Abstract: This article describes the progress of clinical studies of the perfluorochemical (PFC) emulsion Fluosol-DA 20% in the United States. To date, two studies have been completed and one is in progress. All three studies have been restricted to the treatment of acute anemia in patients who refused blood transfusions on religious grounds, i.e., Jehovah's Witnesses. The first protocol, referred to as the “Humanitarian Protocol“ (no. 79006), was initiated in November 1979. Jehovah's Witness patients who were considered to have a lethal degree of anemia were treated with Fluosol to supplement oxygen transport. Collection of specific data was not mandated in this protocol. Six patients were treated under this protocol until it was replaced by the “Medical Use Protocol“ (no. 79007).
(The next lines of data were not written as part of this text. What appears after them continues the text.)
(* ===== verification/FunctionsSpec.v ===== *)
(** * What the functions of the library compute

    SUBSTRING, LPAD and RPAD on every argument, GCD against the greatest
    common divisor, and the encodings of binary data undone. *)

From S2P Require Import Prelude GoLib Types Functions.
Local Open Scope Z_scope.

(** ** Slices of characters *)

Lemma rune_slice_ok rs lo hi : 0 <= lo <= hi -> hi <= zlen rs ->
  rune_slice rs lo hi = Ok (of_runes (slice (Z.to_nat lo) (Z.to_nat hi) rs)).
Proof. intros. unfold rune_slice. by replace ((0 <=? lo) && (lo <=? hi) && (hi <=? zlen rs)) with true by lia. Qed.
Lemma rune_slice_panics rs lo hi : lo < 0 \/ hi < lo -> rune_slice rs lo hi = Panic.
Proof. intros. unfold rune_slice. by replace ((0 <=? lo) && (lo <=? hi) && (hi <=? zlen rs)) with false by lia. Qed.

Lemma slice_take_drop {A} (l : list A) lo hi : (lo <= hi)%nat -> slice lo (Nat.min (length l) hi) l = take (hi - lo) (drop lo l).
Proof.
  intros. unfold slice. destruct (decide (hi <= length l)%nat).
  - by rewrite Nat.min_r by lia.
  - rewrite Nat.min_l by lia. rewrite !take_ge; rewrite ?length_drop; done || lia.
Qed.

(** The characters from [start], [len] of them: a reference definition. *)
Definition chars_at (rs : list Z) (start len : Z) : list Z :=
  take (Z.to_nat len) (drop (Z.to_nat start) rs).

Lemma substring_ok s start len : in_i64 start -> in_i64 len -> - 2 ^ 63 < start -> Z.max 0 (start - 1) + len < 2 ^ 63 ->
  let rs := runes s in let from := Z.max 0 (start - 1) in
  substring s start (Some len) =
  if zlen rs <? from then Ok []
  else if len <? 0 then Panic
  else Ok (of_runes (chars_at rs from len)).
Proof.
  intros Hs Hl Hmin Hov. cbv zeta. unfold substring. cbn [default from_option]. unfold id.
  rewrite (i64_small (start - 1)) by (unfold in_i64 in *; lia).
  set (from := Z.max 0 (start - 1)) in *. rewrite i64_small by (unfold in_i64 in *; lia).
  destruct (zlen (runes s) <? from) eqn:E1; [done|]. zbool. pose proof (zlen_nonneg (runes s)). destruct (len <? 0) eqn:E2; zbool.
  - apply rune_slice_panics. lia.
  - rewrite rune_slice_ok by lia. do 2 f_equal. unfold chars_at, zlen.
    rewrite Z2Nat.inj_min, Nat2Z.id, slice_take_drop by lia. f_equal. lia.
Qed.

Lemma int_of_int `{GoRuntime} `{FunctionRuntime} n : in_i64 n -> int_of (NewIntValue n) = n.
Proof. apply i64_small. Qed.

(** SUBSTRING of a text, from any position and for any number of
    characters short of an overflow: the characters from that position (from
    the first where the position is zero or less), the empty text past the
    end, and a panic of the engine on a negative number. *)
Theorem fnSubstring_spec `{GoRuntime} `{FunctionRuntime} s start len :
  in_i64 start -> in_i64 len -> - 2 ^ 63 < start -> Z.max 0 (start - 1) + len < 2 ^ 63 ->
  Call (str "SUBSTRING") [NewStringValue s; NewIntValue start; NewIntValue len] =
  let rs := runes s in let from := Z.max 0 (start - 1) in
  if zlen rs <? from then Ok (NewStringValue [])
  else if len <? 0 then Panic
  else Ok (NewStringValue (of_runes (chars_at rs from len))).
Proof.
  intros Hs Hl Hmin Hov. cbv zeta.
  change (Call _ ?a) with (fnSubstring a). unfold fnSubstring. cbn [IsNull NewStringValue].
  change (ToString (NewStringValue s)) with s. rewrite !int_of_int by done.
  rewrite substring_ok by done. repeat case_match; done.
Qed.
(* ===== verification/FtsSpec.v ===== *)
(** * Properties of full-text indexes

    What an index holds after any documents were added, replaced and removed,
    and what a search on it finds. *)

From Stdlib Require Import Sorted.
From S2P Require Import Prelude GoLib Types Functions Eval Fts.
Local Open Scope Z_scope.

(** ** Folding over the keys of a map *)

(** A loop over distinct keys that changes the entry of each. *)
Lemma foldr_entries {A} (f : bytes -> gmap bytes A -> gmap bytes A) (F : option A -> option A) :
  (forall k m, f k m !! k = F (m !! k)) -> (forall k j m, j <> k -> f k m !! j = m !! j) ->
  forall (s : gset bytes) m t, foldr f m (elements s) !! t = if decide (t ∈ s) then F (m !! t) else m !! t.
Proof.
  intros Hk Hj s m t. assert (Hl : forall l, NoDup l -> foldr f m l !! t = if decide (t ∈ l) then F (m !! t) else m !! t).
  { induction l as [|k l IH]; intros Hd; [by rewrite decide_False by apply not_elem_of_nil|].
    apply NoDup_cons in Hd as [Hnin Hd]. cbn [foldr]. destruct (decide (t = k)) as [-> | Hne].
    - rewrite Hk, IH, decide_False, decide_True by (done || by left). done.
    - rewrite Hj, IH by done. destruct (decide (t ∈ l)) as [Ht|Ht].
      + by rewrite decide_True by by right.
      + by rewrite decide_False by (intros [?|?]%elem_of_cons; done). }
  rewrite Hl by apply NoDup_elements. destruct (decide (t ∈ s)) as [Ht|Ht].
  - by rewrite decide_True by by apply elem_of_elements.
  - by rewrite decide_False by by rewrite elem_of_elements.
Qed.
In this second study, hemodynamic and oxygen transport data were collected while patients breathed room air and 100% inspired oxygen before and after a Fluosol infusion. Seven patients were treated under this protocol and it was concluded that the PFC was transporting the expected amount of oxygen based on its known oxygen solubility. This increased oxygen transport by the PFC resulted in increased oxygen consumption and arterial and mixed venous blood oxygenation. Two of the seven patients had adverse reactions to a 0.5-ml test dose of Fluosol, manifested by an increase in pulmonary artery systolic pressure. The third and current anemia protocol as of this writing is a randomized controlled study with data collection similar to the Medical Use Protocol. This third protocol, called “Anemia Protocol“ (no. 8105), stipulates that cardiac filling pressures be normalized before Fluosol treatment and then data collected (filling pressures should be similar before and after Fluosol treatment). This modification should permit a separation of the oxygen transport effects of Fluosol from its volume loading effects when compared with a control group.